Diamond also said that people today often blame big businesses for harming the earth, but big business can actually help the environment and societies, too.

“Many of us think of big business as one of the main destructors of the modern world,” he said. “We think they are only concerned with the bottom line.”

Diamond also said individuals can take certain steps to keep big businesses in check.

“If you, as a consumer, want to change the behavior of big business, educate yourself,” he said. “Ultimately, the voters control big business.”

In addition to voting, Diamond said individuals can buy selectively from trusted businesses and give money to admirable organizations.

People residing in the “gated communities” of society where they cannot see what is happening to everyone else is one of the biggest factors that hinders solving major historical and contemporary problems, he said.

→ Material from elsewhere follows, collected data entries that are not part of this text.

Lemma get_range_app bs1 bs2 bs3 :
  get_range (length bs1, (length bs1 + length bs2)%nat) (bs1 ++ bs2 ++ bs3) = Some bs2.
Proof.
  unfold get_range. cbn [fst snd]. rewrite bool_decide_eq_true_2 by (rewrite !length_app; lia).
  replace (length bs1 + length bs2 - length bs1)%nat with (length bs2) by lia.
  by rewrite drop_app_length, take_app_length.
Qed.

(** Wherever the codec seeks to, a write leaves the earlier members as they are. *)
Lemma md_write_keeps_earlier c buffer c' :
  0 <= md_base c <= zlen (md_arena c) -> 0 <= md_position c -> md_write c buffer = Some c' ->
  md_base c' = md_base c /\ 0 <= md_position c' /\ zlen (md_arena c) <= zlen (md_arena c') /\
  take (Z.to_nat (md_base c)) (md_arena c') = take (Z.to_nat (md_base c)) (md_arena c).
Proof.
  intros Hb Hp. unfold md_write, md_absolute_position.
  destruct (checked_add usize_max (md_base c) (md_position c)) as [start|] eqn:Es; [|done].
  apply checked_add_Some in Es as [_ ->].
  destruct (checked_add usize_max _ (zlen buffer)) as [last|] eqn:El; [|done].
  apply checked_add_Some in El as [_ ->]. intros [= <-]. cbn [md_base md_position md_arena].
  unfold zlen in *. cbn. case_bool_decide as Hl.
  - rewrite length_splice by (rewrite length_resize; lia). rewrite length_resize. split_and!; [done|lia|lia|].
    unfold splice, resize. rewrite take_app_le, take_take by (rewrite length_take, length_app, length_take; lia).
    rewrite take_app_le, take_take by (rewrite length_take; lia). f_equal. lia.
  - rewrite length_splice by lia. split_and!; [done|lia|lia|]. unfold splice.
    rewrite take_app_le, take_take by (rewrite length_take; lia). f_equal. lia.
Qed.

(** Written in one piece, a member is appended. *)
Lemma md_write_at_end arena buffer :
  zlen arena + zlen buffer <= usize_max ->
  exists c, md_write (md_at_end arena) buffer = Some c /\ md_arena c = arena ++ buffer.
Proof.
  intros H. unfold md_write, md_absolute_position, md_at_end. cbn [md_base md_position md_arena].
  unfold checked_add. unfold zlen in *.
  rewrite bool_decide_eq_true_2 by lia. rewrite bool_decide_eq_true_2 by lia. eexists. split; [reflexivity|].
  cbn. case_bool_decide as Hl.
  - unfold resize. rewrite (take_ge arena) by lia.
    replace (Z.to_nat (Z.of_nat (length arena) + 0)) with (length arena + 0)%nat by lia.
    rewrite splice_app. f_equal. rewrite <- (app_nil_r (replicate _ _)).
    rewrite splice_here by (rewrite length_replicate; lia). apply app_nil_r.
  - destruct buffer; [|cbn in Hl; lia]. unfold splice. cbn.
    rewrite !take_ge, !drop_ge by lia. done.
Qed.

(** ** The layout of a compound *)

(** A receiver follows the offsets in the headers: each header with its member's bytes. *)
Fixpoint split_chain (fuel : nat) (bs : bytes) : option (list (Header * bytes)) :=
  match fuel with
  | O => None
  | S fuel =>
      match read_header bs with
      | None => None
      | Some (h, _) =>
          let next := Z.to_nat (hd_next_command h) in
          if bool_decide (next = O) then Some [(h, bs)]
          else if bool_decide (length bs < next)%nat then None
          else (fun rest => (h, take next bs) :: rest) <$> split_chain fuel (drop next bs)
      end
  end.

Lemma align8_spec len v : 0 <= len -> align8 len = Some v -> (8 | v) /\ len <= v < len + 8.
Proof.
  intros Hl H. unfold align8 in H. apply fmap_Some in H as (w & Hw & ->). apply checked_add_Some in Hw as [_ ->].
  assert (Z.ldiff (len + 7) 7 = (len + 7) / 8 * 8) as ->.
  { change (Z.ldiff (len + 7) 7) with (Z.ldiff (len + 7) (Z.ones 3)).
    by rewrite Z.ldiff_ones_r, Z.shiftl_mul_pow2, Z.shiftr_div_pow2 by lia. }
  split; [by exists ((len + 7) / 8)|].
  pose proof (Z.div_mod (len + 7) 8). pose proof (Z.mod_pos_bound (len + 7) 8). lia.
Qed.

Lemma header_ok_next h next : header_ok h -> in_range u32_max next -> header_ok (h <| hd_next_command := next |>).
Proof. intros [] Hn. by split. Qed.

(** How request [r], whose header became that of [r'], lies in the arena. *)
Record member_layout (last : bool) (r r' : PlainRequest) (m : bytes) : Prop := {
  ml_header_ok : header_ok (pq_header r');
  ml_header : pq_header r' = (pq_header r) <| hd_next_command := if last then 0 else zlen m |>;
  ml_content : pq_content r' = pq_content r;
  ml_bytes : exists header body padding,
    write_header (pq_header r') = Some header /\ length header = 64%nat /\ pq_content r = Some body /\
    m = header ++ body ++ replicate padding 0 /\ (padding < 8)%nat /\ (last = true -> padding = O)
}.

Lemma encode_member_spec metadata last r metadata' r' :
  header_ok (pq_header r) -> encode_member metadata last r = Ok (metadata', r') ->
  exists m, metadata' = metadata ++ m /\ member_layout last r r' m /\ (last = false -> (8 | zlen metadata')).
Proof.
  intros Hok. unfold encode_member, write_plain_request. cbn [pq_header pq_content setter].
  set (h0 := (pq_header r) <| hd_next_command := 0 |>).
  change (pq_header (r <| pq_header := h0 |>)) with h0. change (pq_content (r <| pq_header := h0 |>)) with (pq_content r).
  assert (Hok0 : header_ok h0) by (apply header_ok_next; [done|ints]).
  destruct (header_write_bytes h0 [] Hok0) as (hb0 & E0 & L0 & _). rewrite E0.
  destruct (flag_server_to_redir _); [done|]. destruct (pq_content r) as [body|] eqn:Ec; [|done].
  destruct (md_write (md_at_end metadata) (hb0 ++ body)) as [c|] eqn:Ew; [|done].
  assert (Ha : md_arena c = metadata ++ hb0 ++ body).
  { destruct (md_write_at_end metadata (hb0 ++ body)) as (c' & E' & H'); [|congruence].
    unfold md_write, md_absolute_position, md_at_end in Ew. cbn [md_base md_position md_arena] in Ew.
    destruct (checked_add usize_max (zlen metadata) 0) as [s|] eqn:Es; [|done].
    apply checked_add_Some in Es as [_ ->]. destruct (checked_add usize_max _ (zlen (hb0 ++ body))) eqn:El; [|done].
    apply checked_add_Some in El as [El _]. lia. }
  rewrite Ha. destruct last.
  { intros [= <- <-]. exists (hb0 ++ body). split; [done|]. split; [|done]. split; cbn; try done.
    exists hb0, body, O. split_and!; try done; [|lia]. by rewrite app_nil_r. }
  destruct (align8 (zlen (metadata ++ hb0 ++ body))) as [aligned|] eqn:Ea; [|done].
  apply align8_spec in Ea as [H8 Hal]; [|unfold zlen; lia]. case_bool_decide as Hn; [done|].
  set (padding := (Z.to_nat aligned - length (metadata ++ hb0 ++ body))%nat).
  assert (Hpad : (padding < 8)%nat) by (subst padding; unfold zlen in Hal; lia).
  assert (Hsize : Z.of_nat padding = aligned - Z.of_nat (length metadata) - 64 - Z.of_nat (length body)).
  { subst padding. unfold zlen in Hal. rewrite !length_app, L0 in *. lia. }
  assert (Hres : resize aligned (metadata ++ hb0 ++ body) = metadata ++ hb0 ++ body ++ replicate padding 0).
  { unfold resize. rewrite take_ge by (unfold zlen in Hal; lia). fold padding. by rewrite <- !app_assoc. }
  clearbody padding. rewrite Hres. set (next := aligned - Z.of_nat (length metadata)) in *.
  set (h1 := h0 <| hd_next_command := next |>). cbn [pq_header setter].
  change (pq_header (r <| pq_header := h0 |> <| pq_header := h1 |>)) with h1.
  assert (Hnext : next = zlen (hb0 ++ body ++ replicate padding 0)).
  { unfold zlen. rewrite !length_app, length_replicate, L0. subst next. lia. }
  assert (Hok1 : header_ok h1).
  { apply header_ok_next; [done|]. rewrite Hnext in *. unfold zlen in *. ints. }
  destruct (header_write_bytes h1 [] Hok1) as (hb1 & E1 & L1 & _).
  unfold patch_header. destruct (get_range _ _) eqn:Eg; [|done]. rewrite E1, bool_decide_eq_true_2 by lia.
  intros [= <- <-]. exists (hb1 ++ body ++ replicate padding 0). split_and!.
  - replace (length metadata) with (length metadata + 0)%nat by lia. rewrite splice_app.
    by rewrite splice_here by lia.
  - split; try done.
    + change (h1 = (pq_header r) <| hd_next_command := zlen (hb1 ++ body ++ replicate padding 0) |>).
      assert (zlen (hb1 ++ body ++ replicate padding 0) = next) as ->; [|done].
      rewrite Hnext. unfold zlen. by rewrite !length_app, L0, L1.
    + exists hb1, body, padding. done.
  - intros _. replace (zlen _) with aligned; [done|]. unfold zlen. rewrite length_splice.
    + rewrite !length_app, length_replicate, L0. lia.
    + rewrite !length_app, L0, L1. lia.
Qed.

“What we have seen in the last decade is the increasing insulation of the elite from the consequences of their actions,” Diamond said. “It is a blueprint for trouble if the elite are insulated.”

Despite his views of the problems in society, Diamond said he considers himself a “cautious optimist.” He said current societies enjoy one important technological aspect that keeps the world together: communication.

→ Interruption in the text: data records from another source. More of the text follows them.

(** C19: a session that is in use, and whose policy or server asks for protection, accepts no
    response that is not protected: one that gets through the pipeline and through the check
    of the channel carries the session's identity, and either its signature is the one the
    session's signer computes over its bytes or the frame it came in was opened with a key
    that a session of this connection holds. Where the session encrypts, it is the latter. *)
Theorem accepted_response_is_protected answers data p q out r info id s sid algos flags force signing :
  rtc (pipeline_step read_content) pipeline_default p ->
  transform_incoming_all read_content answers data p = Some (q, Ok out) -> r ∈ out ->
  rtc (session_step info) (session_new id) s -> si_state s = SI_Ready algos flags force signing ->
  verify_incoming (Some info) s sid r = Ok tt ->
  np_signing_required (ci_negotiation info) = true \/ must_sign info flags = true \/ sf_encrypt_data flags || force = true ->
  hd_session_id (ps_header (cp_message r)) = sid /\
  ((sf_encrypt_data flags || force = false /\ authenticated p (ps_header (cp_message r)) (cp_raw r)) \/
   exists m algo body, read_encrypted_message data = Some m /\
     get_decryptor p (eh_session_id (em_header m)) = Ok (Some algo) /\
     algo_decrypt algo (em_encrypted_message m) (aead_bytes (em_header m)) (eh_nonce (em_header m))
       (eh_signature (em_header m)) = Ok body).
Proof.
  intros Hreach H Hin Hrun Hst Hv Hreq.
  apply transform_incoming_all_spec in H as (_ & Hne & body & form0 & raw & form & Hd & Hz & Hcat & Hms);
    [|by eapply reachable_pipeline_ok].
  rewrite Forall_forall in Hms. destruct (Hms r Hin) as [Hc _].
  destruct (verify_incoming_spec _ _ _ _ _ _ _ _ (session_run_policy _ _ _ Hrun) Hst Hv) as (Hsid & _ & _ & _ & Henc & Hsig).
  split; [done|]. pose proof (decompresses_form _ _ _ _ _ Hz) as [He Hs].
  destruct (decrypts_form _ _ _ _ Hd) as [Hs0 _]. apply checked_form in Hc as (H1 & H2 & _); [|congruence].
  destruct Hd as [|m algo inner Hm Hdec Ha]; [|right; by exists m, algo, inner]. left. cbn in He. rewrite He in H1.
  assert (Hne' : sf_encrypt_data flags || force = false).
  { destruct (sf_encrypt_data flags || force); [|done]. rewrite H1 in Henc. by specialize (Henc eq_refl). }
  split; [done|]. apply H2. assert (Hse : signed_or_encrypted (cp_form r) = true) by (apply Hsig; rewrite Hne' in Hreq; naive_solver).
  unfold signed_or_encrypted in Hse. rewrite H1 in Hse. by destruct (mf_signed (cp_form r)).
Qed.

(** ** The session of an encrypted frame *)

(** A response as it would be written, naming the session [sid] and carrying [body]. *)
Lemma encrypted_frame_is_read (message : bytes) (x : PlainResponse C) algo random sid answers p :
  read_plain_response read_content message = Some (Some x) -> hd_next_command (ps_header x) = 0 ->
  participates_in_preauth_incoming (ps_header x) = false ->
  hd_status (ps_header x) <> status_code St_UserSessionDeleted ->
  hd_status (ps_header x) <> status_code St_NetworkSessionExpired ->
  (nonce_size algo <= length random)%nat -> in_range u64_max sid -> zlen message <= u32_max ->
  get_decryptor p sid = Ok (Some algo) ->
  exists h payload, encrypt_message algo random message sid = Ok (h, payload) /\
    transform_incoming_all read_content answers (write_encrypted_header h ++ payload) p
    = Some (p, Ok [mkCommandResponse x message (default_form <| mf_encrypted := true |>)]).
Proof.
  intros Hx Hnext Hpre Hs1 Hs2 Hr Hsid Hl Hdec.
  destruct (encrypted_message_opens (read_response read_content) algo random message sid Hr Hsid Hl)
    as (h & payload & He & Hhs & _ & m & Hm & <- & Hd).
  exists (em_header m), payload. split; [done|]. unfold transform_incoming_all.
  rewrite (read_response_encrypted _ _ _ Hm). unfold mbind, eff_bind, e_lift, e_get. cbn [ok_or].
  rewrite Hhs, Hdec. cbn [ok_or].
  assert (Hp : read_response read_content message = Some (R_Plain x)) by (unfold read_response; by rewrite Hx).
  rewrite Hd, Hp. unfold mret, eff_ret. cbn [fst snd]. cbn [walk_compound]. unfold mbind, eff_bind, e_lift.
  rewrite Hnext. change (Z.to_nat 0) with O. rewrite (bool_decide_eq_false_2 (0 < 0)%nat) by lia. rewrite Hpre.
  unfold mret, eff_ret, e_map_err. unfold verify_plain_incoming, mbind, eff_bind, e_get.
  rewrite !(bool_decide_eq_false_2 (hd_status (ps_header x) = _)) by done. cbn [orb].
  change (mf_encrypted (default_form <| mf_encrypted := true |>)) with true. cbn [orb].
  by rewrite (bool_decide_eq_true_2 (0 = 0)%nat).
Qed.
(* ===== verification/SetupTheorems.v ===== *)
(** What setting a session up guarantees: a new session is put in use only after its final
    response was checked, a failed setup leaves nothing in use, and the exchange does not panic. *)
From S2P Require Import Prelude Effects Bytes Header WireOut Crypto Dialects Session Wire Setup.
Local Open Scope Z_scope.

Section props.
Context {CR : Crypto} {G U : Type} {GS : Gss G} {UP : Upstream U}.
Context (conn_info : ConnectionInfo) (has_dfs : bool) (new_channel_id : Z).
Implicit Types s : SessionSetup G U.

(** ** What the calls change *)

(** The runtime after a call of the setup that registers nothing and ends nothing. *)
Inductive quiet_step (u u' : U) : Prop :=
| us_send m r : up_send u m = (u', r) -> quiet_step u u'
| us_receive i r : up_receive u i = (u', r) -> quiet_step u u'
| us_refused sac e : up_session_started u sac = (u', Err e) -> quiet_step u u'
| us_snapshot r : up_preauth_snapshot u = (u', r) -> quiet_step u u'.

(** The runtime after a call of the setup. *)
Inductive up_step (u u' : U) : Prop :=
| us_quiet : quiet_step u u' -> up_step u u'
| us_started sac : up_session_started u sac = (u', Ok tt) -> up_step u u'
| us_ended sac r : up_session_ended u sac = (u', r) -> up_step u u'.

(** Nothing but the runtime, the result and the channel in the making have changed. *)
Record keeps (s s' : SessionSetup G U) : Prop := {
  ke_response : su_last_setup_response s' = su_last_setup_response s;
  ke_flags : su_flags s' = su_flags s;
  ke_context : su_context s' = su_context s;
  ke_authenticator : su_authenticator s' = su_authenticator s;
  ke_upstream : rtc quiet_step (su_upstream s) (su_upstream s')
}.

#[local] Instance keeps_preorder : PreOrder keeps.
Proof.
  split; [by intros s; split|]. intros s1 s2 s3 [] []. split; try congruence. by etrans.
Qed.

Lemma keeps_upstream s u : quiet_step (su_upstream s) u -> keeps s (s <| su_upstream := u |>).
Proof. intros H. split; try done. by apply rtc_once. Qed.

Lemma keeps_up s s' : keeps s s' -> rtc up_step (su_upstream s) (su_upstream s').
Proof. intros K. eapply rtc_subrel; [apply us_quiet|apply K]. Qed.

Lemma upstream_Ok {A} (call : U -> U * result Error A) s s' r :
  upstream call s = Some (s', r) -> exists u, call (su_upstream s) = (u, r) /\ s' = s <| su_upstream := u |>.
Proof. unfold upstream. destruct (call (su_upstream s)) as [u r']. intros [= <- <-]. by exists u. Qed.

Lemma preauth_hash_snapshot_spec s s' r :
  preauth_hash_snapshot s = Some (s', r) -> keeps s s' /\ su_result s' = su_result s.
Proof.
  intros H. apply upstream_Ok in H as (u & H & ->). split; [|done]. apply keeps_upstream. by eapply us_snapshot.
Qed.

Lemma session_key_spec s s' r :
  session_key s = Some (s', r) -> s' = s /\ r = gss_session_key (su_authenticator s).
Proof. unfold session_key, mbind, eff_bind, e_get, e_lift. by intros [= <- <-]. Qed.

Lemma write_session_spec f s s' r :
  write_session f s = Some (s', r) ->
  keeps s s' /\
  match r with
  | Ok _ => exists sac session, su_result s = Some sac /\ f (sac_session sac) = Ok session /\
              su_result s' = Some (sac <| sac_session := session |>)
  | Err _ => s' = s
  end.
Proof.
  unfold write_session, mbind, eff_bind, e_get, e_lift, e_modify. destruct (su_result s) as [sac|] eqn:Er; cbn [ok_or].
  - destruct (f (sac_session sac)) as [session|] eqn:Ef; intros [= <- <-]; split; try done. by exists sac, session.
  - intros [= <- <-]. done.
Qed.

“We are the first society in world history with the possibility to learn from the successes and failures of other societies through technology,” Diamond said.

But he also warned that, even though the world is connected in an unprecedented way by technology, it cannot be relied upon to prevent future catastrophes.

“Technology is morally neutral – don’t look toward technology [to solve problems],” he said.

Sharon Okonek, a Santa Barbara resident who attended the lecture, said she thought the subject of lecture was fascinating, but that she did not agree with Diamond’s measure of a civilization’s success.

“He only based the success of societies on their longevity rather than the quality of life,” she said.

Okonek also said she wanted Diamond to elaborate more on the historical causes of societal collapse.

“It is absolutely imperative that we look to history because its correlation to the present is so obvious,” she said.

In contrast, UCSB alumnus Shine Ling said he thought Diamond was an eclectic person and a great speaker.

“It is important that he pointed out the problems …” he said. “He is only shining the light on what the real issues are.”

Diamond is a geography and environmental health science professor at UCLA and has published seven books and over 500 technical articles. He was trained in laboratory biological sciences at Harvard College, the University of Cambridge and the Max-Planck Institute for Biochemistry in Munich, Germany. In addition to his Pulitzer Prize-winning book, Diamond has also won several other awards, including the Tyler Prize for Environmental Achievement, the National Medal of Science and election to the National Academy of Sciences.